___ Listed entries

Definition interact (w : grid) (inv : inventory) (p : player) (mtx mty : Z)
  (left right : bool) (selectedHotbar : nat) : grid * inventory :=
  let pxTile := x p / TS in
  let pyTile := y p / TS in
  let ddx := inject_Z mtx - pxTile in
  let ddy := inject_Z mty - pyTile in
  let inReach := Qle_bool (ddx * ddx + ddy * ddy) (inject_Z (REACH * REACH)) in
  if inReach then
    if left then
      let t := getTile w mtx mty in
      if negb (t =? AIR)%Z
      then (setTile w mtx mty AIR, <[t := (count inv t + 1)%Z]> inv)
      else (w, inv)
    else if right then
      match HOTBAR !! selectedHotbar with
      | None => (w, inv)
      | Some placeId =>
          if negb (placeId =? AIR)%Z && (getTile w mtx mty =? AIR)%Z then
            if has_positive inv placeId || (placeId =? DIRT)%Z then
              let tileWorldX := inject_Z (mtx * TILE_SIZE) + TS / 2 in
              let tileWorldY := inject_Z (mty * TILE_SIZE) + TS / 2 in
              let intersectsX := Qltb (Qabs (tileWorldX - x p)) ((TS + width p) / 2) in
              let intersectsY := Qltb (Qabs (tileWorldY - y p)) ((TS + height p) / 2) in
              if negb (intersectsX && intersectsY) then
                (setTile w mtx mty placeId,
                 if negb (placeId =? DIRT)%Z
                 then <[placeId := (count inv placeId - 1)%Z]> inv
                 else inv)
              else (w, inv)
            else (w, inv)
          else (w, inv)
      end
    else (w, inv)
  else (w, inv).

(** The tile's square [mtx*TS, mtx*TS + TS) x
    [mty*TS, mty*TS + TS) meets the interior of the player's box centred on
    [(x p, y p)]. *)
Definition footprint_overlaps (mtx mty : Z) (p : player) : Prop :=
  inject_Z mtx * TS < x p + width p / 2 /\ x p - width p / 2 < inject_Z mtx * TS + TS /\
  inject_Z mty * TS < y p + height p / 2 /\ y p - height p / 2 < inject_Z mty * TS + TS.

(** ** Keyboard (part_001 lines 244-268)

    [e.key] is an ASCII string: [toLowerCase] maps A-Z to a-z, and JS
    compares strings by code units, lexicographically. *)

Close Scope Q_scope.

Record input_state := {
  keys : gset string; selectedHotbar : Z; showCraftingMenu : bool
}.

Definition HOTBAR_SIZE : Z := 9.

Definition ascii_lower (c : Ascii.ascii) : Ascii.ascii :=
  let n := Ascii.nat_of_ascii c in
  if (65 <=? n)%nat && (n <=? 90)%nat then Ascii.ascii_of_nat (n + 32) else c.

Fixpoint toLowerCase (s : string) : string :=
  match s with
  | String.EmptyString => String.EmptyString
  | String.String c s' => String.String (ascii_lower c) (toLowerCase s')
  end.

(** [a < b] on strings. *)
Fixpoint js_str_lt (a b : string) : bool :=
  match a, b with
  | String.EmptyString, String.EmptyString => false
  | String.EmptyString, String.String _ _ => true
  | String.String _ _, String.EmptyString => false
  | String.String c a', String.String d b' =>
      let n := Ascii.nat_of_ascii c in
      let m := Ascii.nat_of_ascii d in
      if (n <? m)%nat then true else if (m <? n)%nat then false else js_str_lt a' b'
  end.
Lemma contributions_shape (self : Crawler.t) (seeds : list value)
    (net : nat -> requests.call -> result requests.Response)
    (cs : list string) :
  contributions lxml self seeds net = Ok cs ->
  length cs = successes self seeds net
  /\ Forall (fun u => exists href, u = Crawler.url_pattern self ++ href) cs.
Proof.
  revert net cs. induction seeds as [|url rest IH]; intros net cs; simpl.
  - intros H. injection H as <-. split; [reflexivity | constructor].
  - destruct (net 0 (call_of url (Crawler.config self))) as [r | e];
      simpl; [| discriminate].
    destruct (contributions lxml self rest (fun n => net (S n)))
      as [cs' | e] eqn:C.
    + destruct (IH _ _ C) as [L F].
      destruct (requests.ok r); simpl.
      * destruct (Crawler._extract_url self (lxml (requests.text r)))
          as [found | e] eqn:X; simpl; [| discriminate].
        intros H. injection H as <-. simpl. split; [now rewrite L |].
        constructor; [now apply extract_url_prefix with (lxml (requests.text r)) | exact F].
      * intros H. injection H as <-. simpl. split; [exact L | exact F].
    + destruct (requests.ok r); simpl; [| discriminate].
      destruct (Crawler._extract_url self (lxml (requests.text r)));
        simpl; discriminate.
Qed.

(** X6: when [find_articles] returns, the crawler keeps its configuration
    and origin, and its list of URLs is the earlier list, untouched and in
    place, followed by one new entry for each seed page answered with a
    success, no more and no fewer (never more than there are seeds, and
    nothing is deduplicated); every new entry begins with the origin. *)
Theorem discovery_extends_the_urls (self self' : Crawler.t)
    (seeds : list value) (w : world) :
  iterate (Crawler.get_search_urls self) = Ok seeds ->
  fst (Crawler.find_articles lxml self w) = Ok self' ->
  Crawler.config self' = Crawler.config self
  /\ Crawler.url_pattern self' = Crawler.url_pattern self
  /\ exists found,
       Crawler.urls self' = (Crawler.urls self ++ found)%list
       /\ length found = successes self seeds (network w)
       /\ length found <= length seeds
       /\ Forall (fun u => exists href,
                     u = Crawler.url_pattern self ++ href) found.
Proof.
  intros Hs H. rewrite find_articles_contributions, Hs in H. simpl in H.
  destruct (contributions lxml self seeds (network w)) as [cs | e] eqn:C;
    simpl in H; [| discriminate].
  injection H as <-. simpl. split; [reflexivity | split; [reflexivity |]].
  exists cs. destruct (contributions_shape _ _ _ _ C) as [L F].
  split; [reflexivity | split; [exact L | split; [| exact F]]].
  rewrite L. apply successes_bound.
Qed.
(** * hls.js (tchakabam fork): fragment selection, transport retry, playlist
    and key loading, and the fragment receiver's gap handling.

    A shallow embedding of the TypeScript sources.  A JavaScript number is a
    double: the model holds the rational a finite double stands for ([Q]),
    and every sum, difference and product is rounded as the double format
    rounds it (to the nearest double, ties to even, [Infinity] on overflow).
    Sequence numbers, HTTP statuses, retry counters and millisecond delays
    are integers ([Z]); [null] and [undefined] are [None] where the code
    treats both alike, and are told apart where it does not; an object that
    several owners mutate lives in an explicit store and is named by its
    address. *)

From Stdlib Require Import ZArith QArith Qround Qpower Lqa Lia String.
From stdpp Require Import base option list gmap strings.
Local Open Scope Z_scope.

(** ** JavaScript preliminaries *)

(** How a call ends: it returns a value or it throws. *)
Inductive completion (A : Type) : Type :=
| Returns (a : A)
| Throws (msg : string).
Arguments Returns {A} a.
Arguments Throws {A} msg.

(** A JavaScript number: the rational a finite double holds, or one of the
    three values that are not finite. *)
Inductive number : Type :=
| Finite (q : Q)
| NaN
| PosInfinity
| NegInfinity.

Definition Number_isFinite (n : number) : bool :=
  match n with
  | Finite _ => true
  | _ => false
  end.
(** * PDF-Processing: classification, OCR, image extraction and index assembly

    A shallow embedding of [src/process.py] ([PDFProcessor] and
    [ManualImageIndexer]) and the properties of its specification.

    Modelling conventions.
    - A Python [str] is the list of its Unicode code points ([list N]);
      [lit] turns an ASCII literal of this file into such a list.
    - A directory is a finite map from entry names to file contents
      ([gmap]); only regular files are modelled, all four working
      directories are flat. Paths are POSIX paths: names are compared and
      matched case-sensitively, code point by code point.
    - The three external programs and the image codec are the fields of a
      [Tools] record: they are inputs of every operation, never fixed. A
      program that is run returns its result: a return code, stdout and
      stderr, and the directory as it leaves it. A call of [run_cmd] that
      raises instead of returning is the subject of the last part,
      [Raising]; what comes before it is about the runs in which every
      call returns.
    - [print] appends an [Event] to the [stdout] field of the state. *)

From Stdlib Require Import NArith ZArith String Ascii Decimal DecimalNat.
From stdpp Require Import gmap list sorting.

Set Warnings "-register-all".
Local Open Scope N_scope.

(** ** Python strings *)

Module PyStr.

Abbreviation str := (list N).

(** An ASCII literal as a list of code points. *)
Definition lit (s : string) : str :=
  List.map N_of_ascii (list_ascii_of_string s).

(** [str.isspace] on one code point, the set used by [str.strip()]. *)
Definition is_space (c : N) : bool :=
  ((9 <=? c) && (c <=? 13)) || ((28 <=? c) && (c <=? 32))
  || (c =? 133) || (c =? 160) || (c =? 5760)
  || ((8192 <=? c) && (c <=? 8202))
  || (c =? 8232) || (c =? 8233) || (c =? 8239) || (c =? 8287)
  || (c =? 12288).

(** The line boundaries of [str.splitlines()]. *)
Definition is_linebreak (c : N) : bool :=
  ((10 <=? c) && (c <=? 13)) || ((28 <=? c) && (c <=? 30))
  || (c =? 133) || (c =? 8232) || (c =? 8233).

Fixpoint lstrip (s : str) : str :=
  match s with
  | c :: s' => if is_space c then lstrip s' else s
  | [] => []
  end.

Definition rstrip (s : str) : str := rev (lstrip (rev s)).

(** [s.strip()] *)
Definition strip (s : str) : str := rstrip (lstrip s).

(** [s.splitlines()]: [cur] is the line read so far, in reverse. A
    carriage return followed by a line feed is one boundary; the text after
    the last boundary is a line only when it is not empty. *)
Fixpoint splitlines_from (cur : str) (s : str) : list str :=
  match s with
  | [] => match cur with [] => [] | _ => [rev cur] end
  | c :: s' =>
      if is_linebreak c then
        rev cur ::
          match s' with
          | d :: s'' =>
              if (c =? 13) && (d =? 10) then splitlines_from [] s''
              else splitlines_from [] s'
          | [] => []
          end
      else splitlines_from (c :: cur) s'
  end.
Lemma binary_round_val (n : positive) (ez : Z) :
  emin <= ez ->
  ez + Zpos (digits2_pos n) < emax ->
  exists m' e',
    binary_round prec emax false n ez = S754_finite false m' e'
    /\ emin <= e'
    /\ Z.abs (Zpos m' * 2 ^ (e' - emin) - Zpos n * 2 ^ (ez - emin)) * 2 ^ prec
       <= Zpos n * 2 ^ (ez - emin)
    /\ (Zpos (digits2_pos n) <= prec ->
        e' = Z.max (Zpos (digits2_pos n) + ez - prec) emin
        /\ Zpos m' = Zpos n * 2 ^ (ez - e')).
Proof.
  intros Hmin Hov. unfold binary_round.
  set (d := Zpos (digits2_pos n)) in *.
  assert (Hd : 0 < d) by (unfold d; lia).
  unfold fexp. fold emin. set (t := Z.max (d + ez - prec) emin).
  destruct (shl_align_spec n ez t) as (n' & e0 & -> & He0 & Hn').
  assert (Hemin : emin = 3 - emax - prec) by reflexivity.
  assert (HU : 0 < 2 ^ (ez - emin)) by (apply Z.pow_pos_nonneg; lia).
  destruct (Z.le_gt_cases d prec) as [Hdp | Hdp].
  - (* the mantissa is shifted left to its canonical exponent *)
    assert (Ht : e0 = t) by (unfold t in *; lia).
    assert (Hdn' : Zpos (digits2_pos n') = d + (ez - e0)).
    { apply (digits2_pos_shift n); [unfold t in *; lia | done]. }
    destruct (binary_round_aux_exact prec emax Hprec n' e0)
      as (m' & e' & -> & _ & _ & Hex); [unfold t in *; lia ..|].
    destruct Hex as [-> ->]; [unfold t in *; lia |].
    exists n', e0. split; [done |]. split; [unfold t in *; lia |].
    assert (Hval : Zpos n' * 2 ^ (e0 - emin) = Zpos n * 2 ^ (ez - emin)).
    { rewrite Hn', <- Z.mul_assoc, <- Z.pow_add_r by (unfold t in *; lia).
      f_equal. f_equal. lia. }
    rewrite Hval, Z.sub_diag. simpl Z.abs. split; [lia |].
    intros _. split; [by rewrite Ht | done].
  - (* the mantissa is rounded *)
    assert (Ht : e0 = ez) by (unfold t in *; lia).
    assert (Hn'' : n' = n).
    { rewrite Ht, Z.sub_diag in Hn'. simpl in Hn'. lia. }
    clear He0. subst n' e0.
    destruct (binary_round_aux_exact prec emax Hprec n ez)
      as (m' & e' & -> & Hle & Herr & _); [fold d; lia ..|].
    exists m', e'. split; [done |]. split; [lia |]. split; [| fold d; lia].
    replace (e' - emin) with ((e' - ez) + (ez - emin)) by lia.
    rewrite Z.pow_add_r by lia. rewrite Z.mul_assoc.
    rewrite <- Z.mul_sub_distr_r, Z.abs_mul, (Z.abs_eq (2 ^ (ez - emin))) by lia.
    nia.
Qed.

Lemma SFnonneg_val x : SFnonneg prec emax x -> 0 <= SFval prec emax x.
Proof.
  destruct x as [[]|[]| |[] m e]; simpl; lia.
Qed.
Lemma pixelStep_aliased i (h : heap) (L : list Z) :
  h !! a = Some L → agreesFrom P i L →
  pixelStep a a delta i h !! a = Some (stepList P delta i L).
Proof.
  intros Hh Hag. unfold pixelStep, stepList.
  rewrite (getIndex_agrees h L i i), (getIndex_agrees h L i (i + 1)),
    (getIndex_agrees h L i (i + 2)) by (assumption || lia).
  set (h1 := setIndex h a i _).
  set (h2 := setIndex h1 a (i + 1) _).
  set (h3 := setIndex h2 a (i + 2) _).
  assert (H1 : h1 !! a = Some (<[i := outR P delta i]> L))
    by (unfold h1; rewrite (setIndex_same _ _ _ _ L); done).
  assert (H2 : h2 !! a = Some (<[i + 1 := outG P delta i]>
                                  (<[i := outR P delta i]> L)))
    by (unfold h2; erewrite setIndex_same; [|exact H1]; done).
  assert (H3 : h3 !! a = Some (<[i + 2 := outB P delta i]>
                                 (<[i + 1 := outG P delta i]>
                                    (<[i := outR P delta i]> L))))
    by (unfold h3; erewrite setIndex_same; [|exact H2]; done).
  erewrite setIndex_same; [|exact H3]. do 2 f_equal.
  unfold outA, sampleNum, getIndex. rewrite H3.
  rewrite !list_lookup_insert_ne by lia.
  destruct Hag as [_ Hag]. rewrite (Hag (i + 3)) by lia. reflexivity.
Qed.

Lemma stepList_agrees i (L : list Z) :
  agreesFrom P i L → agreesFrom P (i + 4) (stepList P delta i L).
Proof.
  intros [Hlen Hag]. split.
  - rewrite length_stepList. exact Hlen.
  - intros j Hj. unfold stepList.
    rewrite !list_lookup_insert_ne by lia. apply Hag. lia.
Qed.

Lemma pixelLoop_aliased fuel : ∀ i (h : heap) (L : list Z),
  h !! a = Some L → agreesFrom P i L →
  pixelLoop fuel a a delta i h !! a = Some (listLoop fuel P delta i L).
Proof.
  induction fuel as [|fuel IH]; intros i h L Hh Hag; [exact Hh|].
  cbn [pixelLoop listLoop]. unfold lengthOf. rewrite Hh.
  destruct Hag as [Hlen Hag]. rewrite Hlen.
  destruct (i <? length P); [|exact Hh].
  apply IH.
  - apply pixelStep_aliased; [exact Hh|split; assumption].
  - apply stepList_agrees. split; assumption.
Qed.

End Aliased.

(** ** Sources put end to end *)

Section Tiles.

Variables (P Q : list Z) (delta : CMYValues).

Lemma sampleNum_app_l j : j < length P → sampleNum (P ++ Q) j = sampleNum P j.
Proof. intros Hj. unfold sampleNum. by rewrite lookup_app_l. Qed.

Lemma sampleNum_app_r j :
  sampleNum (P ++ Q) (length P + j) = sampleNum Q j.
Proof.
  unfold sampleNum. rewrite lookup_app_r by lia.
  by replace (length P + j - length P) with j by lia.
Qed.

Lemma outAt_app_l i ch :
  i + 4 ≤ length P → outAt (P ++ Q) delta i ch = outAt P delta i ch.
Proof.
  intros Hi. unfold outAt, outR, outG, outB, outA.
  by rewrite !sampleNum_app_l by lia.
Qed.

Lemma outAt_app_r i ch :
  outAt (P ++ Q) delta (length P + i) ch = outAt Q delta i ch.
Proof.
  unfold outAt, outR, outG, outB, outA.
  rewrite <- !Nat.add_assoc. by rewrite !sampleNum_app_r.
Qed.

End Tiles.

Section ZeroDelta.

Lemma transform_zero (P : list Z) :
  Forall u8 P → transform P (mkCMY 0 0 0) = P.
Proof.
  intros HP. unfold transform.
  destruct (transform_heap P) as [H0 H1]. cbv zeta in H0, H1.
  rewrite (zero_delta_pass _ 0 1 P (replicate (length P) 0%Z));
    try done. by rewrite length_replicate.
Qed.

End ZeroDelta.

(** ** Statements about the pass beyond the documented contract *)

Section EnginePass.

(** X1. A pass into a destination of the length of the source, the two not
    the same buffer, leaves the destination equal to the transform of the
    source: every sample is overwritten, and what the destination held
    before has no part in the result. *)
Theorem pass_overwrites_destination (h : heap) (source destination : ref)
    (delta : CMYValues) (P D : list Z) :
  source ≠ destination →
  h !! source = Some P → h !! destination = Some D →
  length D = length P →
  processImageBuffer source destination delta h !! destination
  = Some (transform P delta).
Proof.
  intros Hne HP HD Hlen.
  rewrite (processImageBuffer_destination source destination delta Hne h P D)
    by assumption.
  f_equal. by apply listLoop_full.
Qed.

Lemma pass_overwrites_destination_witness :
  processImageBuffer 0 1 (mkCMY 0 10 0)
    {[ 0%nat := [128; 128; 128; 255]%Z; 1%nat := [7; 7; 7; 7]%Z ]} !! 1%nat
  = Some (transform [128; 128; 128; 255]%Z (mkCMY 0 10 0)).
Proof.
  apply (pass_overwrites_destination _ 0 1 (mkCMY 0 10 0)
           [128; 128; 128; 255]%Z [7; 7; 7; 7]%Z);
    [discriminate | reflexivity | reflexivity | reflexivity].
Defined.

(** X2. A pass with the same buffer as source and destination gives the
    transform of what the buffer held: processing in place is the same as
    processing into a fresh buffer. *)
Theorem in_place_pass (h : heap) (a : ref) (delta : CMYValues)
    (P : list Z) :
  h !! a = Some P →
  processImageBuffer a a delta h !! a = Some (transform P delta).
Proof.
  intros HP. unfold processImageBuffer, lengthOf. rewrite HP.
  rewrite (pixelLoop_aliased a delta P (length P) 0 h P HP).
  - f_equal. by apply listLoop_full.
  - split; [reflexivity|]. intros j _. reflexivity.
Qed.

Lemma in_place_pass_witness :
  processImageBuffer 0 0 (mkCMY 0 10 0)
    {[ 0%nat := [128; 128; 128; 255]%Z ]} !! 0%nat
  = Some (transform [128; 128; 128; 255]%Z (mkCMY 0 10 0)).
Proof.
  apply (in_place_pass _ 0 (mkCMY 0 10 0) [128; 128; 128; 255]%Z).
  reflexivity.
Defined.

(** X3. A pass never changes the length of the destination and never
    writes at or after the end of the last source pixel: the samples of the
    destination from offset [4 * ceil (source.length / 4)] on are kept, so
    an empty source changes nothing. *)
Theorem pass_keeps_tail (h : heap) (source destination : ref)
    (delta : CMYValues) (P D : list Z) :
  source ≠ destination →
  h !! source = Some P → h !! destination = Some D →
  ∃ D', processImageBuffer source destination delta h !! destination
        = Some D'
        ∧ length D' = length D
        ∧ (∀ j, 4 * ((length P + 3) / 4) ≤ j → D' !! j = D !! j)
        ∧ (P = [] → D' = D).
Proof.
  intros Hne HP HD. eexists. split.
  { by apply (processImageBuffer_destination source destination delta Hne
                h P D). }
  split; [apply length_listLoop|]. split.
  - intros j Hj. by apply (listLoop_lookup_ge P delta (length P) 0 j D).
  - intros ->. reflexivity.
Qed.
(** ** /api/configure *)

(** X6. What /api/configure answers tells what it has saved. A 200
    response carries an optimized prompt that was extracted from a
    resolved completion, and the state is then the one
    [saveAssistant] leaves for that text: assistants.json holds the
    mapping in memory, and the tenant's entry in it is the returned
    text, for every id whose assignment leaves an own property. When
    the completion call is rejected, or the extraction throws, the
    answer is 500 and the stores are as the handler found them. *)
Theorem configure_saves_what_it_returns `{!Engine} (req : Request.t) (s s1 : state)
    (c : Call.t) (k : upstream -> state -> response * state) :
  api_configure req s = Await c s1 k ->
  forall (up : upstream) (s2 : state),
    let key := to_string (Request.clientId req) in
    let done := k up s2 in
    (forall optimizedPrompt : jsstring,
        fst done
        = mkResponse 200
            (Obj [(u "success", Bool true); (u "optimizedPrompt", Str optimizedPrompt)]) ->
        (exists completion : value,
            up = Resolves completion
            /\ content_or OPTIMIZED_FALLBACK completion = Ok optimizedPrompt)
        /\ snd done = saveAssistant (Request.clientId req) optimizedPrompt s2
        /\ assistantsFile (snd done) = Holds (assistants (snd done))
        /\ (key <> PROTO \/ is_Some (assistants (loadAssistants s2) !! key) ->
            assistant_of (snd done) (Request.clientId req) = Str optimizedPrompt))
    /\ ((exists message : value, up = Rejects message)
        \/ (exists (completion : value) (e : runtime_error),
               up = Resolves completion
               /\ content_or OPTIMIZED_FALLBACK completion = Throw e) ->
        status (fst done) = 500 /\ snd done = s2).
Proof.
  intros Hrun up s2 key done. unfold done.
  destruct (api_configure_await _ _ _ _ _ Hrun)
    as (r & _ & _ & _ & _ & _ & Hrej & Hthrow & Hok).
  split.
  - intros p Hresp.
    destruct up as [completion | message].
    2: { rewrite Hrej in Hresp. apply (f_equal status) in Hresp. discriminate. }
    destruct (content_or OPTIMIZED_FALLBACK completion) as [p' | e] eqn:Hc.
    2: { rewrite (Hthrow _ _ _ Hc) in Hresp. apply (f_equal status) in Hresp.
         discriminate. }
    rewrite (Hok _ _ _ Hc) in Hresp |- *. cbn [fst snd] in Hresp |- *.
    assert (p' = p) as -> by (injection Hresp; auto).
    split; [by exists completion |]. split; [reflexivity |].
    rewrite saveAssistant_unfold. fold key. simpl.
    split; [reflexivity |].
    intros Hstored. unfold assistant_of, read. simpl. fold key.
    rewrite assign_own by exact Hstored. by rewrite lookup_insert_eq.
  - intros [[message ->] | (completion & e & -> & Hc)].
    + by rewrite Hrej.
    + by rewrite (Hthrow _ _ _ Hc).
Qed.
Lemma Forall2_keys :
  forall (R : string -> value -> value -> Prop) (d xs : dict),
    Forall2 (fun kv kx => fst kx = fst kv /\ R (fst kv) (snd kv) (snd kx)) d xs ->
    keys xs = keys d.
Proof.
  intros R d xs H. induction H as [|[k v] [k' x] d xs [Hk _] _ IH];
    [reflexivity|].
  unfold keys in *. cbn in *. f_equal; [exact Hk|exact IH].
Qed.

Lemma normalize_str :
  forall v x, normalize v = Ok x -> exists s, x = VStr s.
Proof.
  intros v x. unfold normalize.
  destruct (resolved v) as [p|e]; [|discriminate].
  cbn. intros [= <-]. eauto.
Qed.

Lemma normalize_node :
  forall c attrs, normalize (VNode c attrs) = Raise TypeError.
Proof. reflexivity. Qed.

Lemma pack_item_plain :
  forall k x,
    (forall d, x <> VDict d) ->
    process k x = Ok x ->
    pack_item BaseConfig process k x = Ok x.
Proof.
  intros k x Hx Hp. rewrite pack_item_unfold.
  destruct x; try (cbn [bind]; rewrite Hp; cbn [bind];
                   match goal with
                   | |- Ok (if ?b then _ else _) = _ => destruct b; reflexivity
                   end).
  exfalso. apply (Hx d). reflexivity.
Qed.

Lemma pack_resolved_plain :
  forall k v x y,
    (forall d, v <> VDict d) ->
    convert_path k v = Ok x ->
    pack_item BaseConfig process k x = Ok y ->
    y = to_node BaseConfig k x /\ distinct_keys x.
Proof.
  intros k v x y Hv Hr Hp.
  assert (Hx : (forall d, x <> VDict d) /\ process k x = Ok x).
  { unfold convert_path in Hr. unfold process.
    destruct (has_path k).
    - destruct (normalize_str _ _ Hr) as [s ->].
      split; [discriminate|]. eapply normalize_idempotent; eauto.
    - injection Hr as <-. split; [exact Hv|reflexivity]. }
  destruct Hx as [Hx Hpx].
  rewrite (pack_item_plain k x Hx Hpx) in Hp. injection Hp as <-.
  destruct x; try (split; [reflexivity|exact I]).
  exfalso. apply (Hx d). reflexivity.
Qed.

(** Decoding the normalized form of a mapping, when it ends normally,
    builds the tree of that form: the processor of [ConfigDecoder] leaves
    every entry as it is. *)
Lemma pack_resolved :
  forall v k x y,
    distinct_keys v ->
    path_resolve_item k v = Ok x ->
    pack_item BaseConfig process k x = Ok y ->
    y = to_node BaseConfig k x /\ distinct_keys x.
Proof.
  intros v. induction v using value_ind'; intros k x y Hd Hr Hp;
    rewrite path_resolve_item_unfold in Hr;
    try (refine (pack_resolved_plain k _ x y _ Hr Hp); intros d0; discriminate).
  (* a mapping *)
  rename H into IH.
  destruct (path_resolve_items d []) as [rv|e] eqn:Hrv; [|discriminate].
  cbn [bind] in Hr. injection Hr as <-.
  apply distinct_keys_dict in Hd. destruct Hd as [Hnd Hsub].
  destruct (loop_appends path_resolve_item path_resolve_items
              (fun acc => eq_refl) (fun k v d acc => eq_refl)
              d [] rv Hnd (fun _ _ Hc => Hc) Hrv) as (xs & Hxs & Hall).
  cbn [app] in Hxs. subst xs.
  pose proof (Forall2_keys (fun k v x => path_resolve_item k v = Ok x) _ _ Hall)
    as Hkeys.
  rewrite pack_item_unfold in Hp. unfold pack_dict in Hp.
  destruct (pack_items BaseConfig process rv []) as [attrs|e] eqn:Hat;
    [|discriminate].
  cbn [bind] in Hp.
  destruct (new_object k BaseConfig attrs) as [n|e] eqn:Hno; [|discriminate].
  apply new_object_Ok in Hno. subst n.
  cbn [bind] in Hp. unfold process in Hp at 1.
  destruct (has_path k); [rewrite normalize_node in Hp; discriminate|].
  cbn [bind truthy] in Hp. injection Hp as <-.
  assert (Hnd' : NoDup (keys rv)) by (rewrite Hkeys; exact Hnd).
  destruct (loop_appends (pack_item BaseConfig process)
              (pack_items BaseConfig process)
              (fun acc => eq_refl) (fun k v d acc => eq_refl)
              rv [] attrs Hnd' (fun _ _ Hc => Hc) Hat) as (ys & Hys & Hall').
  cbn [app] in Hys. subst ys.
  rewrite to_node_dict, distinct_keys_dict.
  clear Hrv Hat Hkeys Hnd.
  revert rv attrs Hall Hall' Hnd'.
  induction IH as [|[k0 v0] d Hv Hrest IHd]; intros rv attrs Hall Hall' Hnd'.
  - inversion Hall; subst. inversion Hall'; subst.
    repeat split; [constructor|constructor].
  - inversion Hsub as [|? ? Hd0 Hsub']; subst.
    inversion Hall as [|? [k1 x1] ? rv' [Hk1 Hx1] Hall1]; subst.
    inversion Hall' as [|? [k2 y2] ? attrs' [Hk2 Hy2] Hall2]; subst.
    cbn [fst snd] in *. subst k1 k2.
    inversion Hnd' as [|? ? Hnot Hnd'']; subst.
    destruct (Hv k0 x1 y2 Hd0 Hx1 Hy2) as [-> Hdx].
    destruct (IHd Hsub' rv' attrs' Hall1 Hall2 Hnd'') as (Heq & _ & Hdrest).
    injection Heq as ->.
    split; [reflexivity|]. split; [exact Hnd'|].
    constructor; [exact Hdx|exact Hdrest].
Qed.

______

■ Instructions to follow
The entries above hold a line with "(** X3. A pass" and a later line with "response carries an". Write out exactly those lines and all lines between, nothing more.

■ Output for this exercise
(** X3. A pass never changes the length of the destination and never
    writes at or after the end of the last source pixel: the samples of the
    destination from offset [4 * ceil (source.length / 4)] on are kept, so
    an empty source changes nothing. *)
Theorem pass_keeps_tail (h : heap) (source destination : ref)
    (delta : CMYValues) (P D : list Z) :
  source ≠ destination →
  h !! source = Some P → h !! destination = Some D →
  ∃ D', processImageBuffer source destination delta h !! destination
        = Some D'
        ∧ length D' = length D
        ∧ (∀ j, 4 * ((length P + 3) / 4) ≤ j → D' !! j = D !! j)
        ∧ (P = [] → D' = D).
Proof.
  intros Hne HP HD. eexists. split.
  { by apply (processImageBuffer_destination source destination delta Hne
                h P D). }
  split; [apply length_listLoop|]. split.
  - intros j Hj. by apply (listLoop_lookup_ge P delta (length P) 0 j D).
  - intros ->. reflexivity.
Qed.
(** ** /api/configure *)

(** X6. What /api/configure answers tells what it has saved. A 200
    response carries an optimized prompt that was extracted from a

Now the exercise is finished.